There are a few memories that stand out clearly in my mind. The fizzy taste of Coke in a glass bottle (the best kind), a treat I was only allowed once or twice a week. The smell of freshly cooked crabs, french fries, and occasionally fried fish. Those weren’t just beach snacks — they were a part of the whole experience.
Getting to the beach was an adventure in itself. We’d catch the “Jardineira,” “Gardener” in English, a bus unlike any other. It had wooden benches and open windows, more like a breezy, rustic cruise than public transportation. Not that safe, but so fun for children. The whole trip, between taking a bus downtown and then later catching this special bus, took about an hour.
Growing up in a coastal city in Brazil, everyone’s world revolved around the beach. We didn’t have many parks, mountains, or the wildlife the countryside often offers. Despite not having much other than the beautiful ocean, it still felt joyful to swim in those warm waters. The funny thing about me swimming as a child: I could never stop. I could swim endlessly, losing myself in the rhythm of the waves.

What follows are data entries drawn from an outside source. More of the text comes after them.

Lemma last_from_snoc (p c : nat) (l : list nat) : last_from p (l ++ [c]) = c.
Proof. unfold last_from. by rewrite last_snoc. Qed.

Lemma increasing_from_snoc (p c : nat) (l : list nat) :
  increasing_from p (l ++ [c]) ↔ increasing_from p l ∧ (last_from p l < c)%nat.
Proof.
  revert p. induction l as [|x l IH]; intros p.
  - cbn. unfold last_from. cbn. tauto.
  - cbn [app increasing_from]. rewrite IH, last_from_cons. tauto.
Qed.

Lemma increasing_from_le (p : nat) (l : list nat) :
  increasing_from p l → (p ≤ last_from p l)%nat ∧ Forall (λ c, c ≤ last_from p l)%nat l.
Proof.
  revert p. induction l as [|x l IH]; intros p.
  - unfold last_from. cbn. auto.
  - intros [Hpx Hinc]. rewrite last_from_cons.
    destruct (IH x Hinc) as [Hx Hall]. split; [lia|]. by constructor.
Qed.

Lemma part_table_app (results more : list (option Rec)) (i j : nat) :
  (j ≤ length results)%nat →
  part_table df (results ++ more) i j = part_table df results i j.
Proof.
  intros Hj. unfold part_table, rows_between. f_equal.
  destruct (decide (i ≤ length results)%nat) as [Hi|Hi].
  - rewrite drop_app_le by lia. rewrite take_app_le; [done|].
    rewrite length_drop. lia.
  - replace (j - i)%nat with 0%nat by lia. done.
Qed.

Lemma expected_parts_app (results more : list (option Rec)) p num cuts :
  Forall (λ c, c ≤ length results)%nat cuts →
  expected_parts df serializer job_id (results ++ more) p num cuts
  = expected_parts df serializer job_id results p num cuts.
Proof.
  revert p num. induction cuts as [|c cuts IH]; intros p num Hall; [done|].
  apply Forall_cons in Hall as [Hc Hall]. cbn.
  by rewrite part_table_app, IH.
Qed.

But as I have grown older, I stopped a big change. Why did I stop having so much fun in a simple moment? What happens to us as we age, that makes us lose the ability to get lost in the moment, to immerse ourselves in pure, unfiltered joy? When did we lose our sense of wonder? We have become more distracted, less joyful, and more easily bored. It comes with adulthood, I’d think. We have traded our wonders for many distractions.
Being an adult has its own set of challenges, but deep down, I know that the child who loved the ocean is still there. I want to be that girl again — the one who swam all day, who never wanted to leave the water, who lived fully in each moment without a care in the world.
We should all look for that child inside us, who was so content with simple activities, so in tune with life and joy. We need to bring her back so we rediscover the pure, unfiltered happiness that once came so easily. Let us all reignite our passion for simple pleasures, find peace in the present moment, and embrace life with the same sense of wonder and enthusiasm we once knew.
In doing so, we reclaim not only our joy but also our true selves — the ones who were never too busy or too burned to simply enjoy the ride.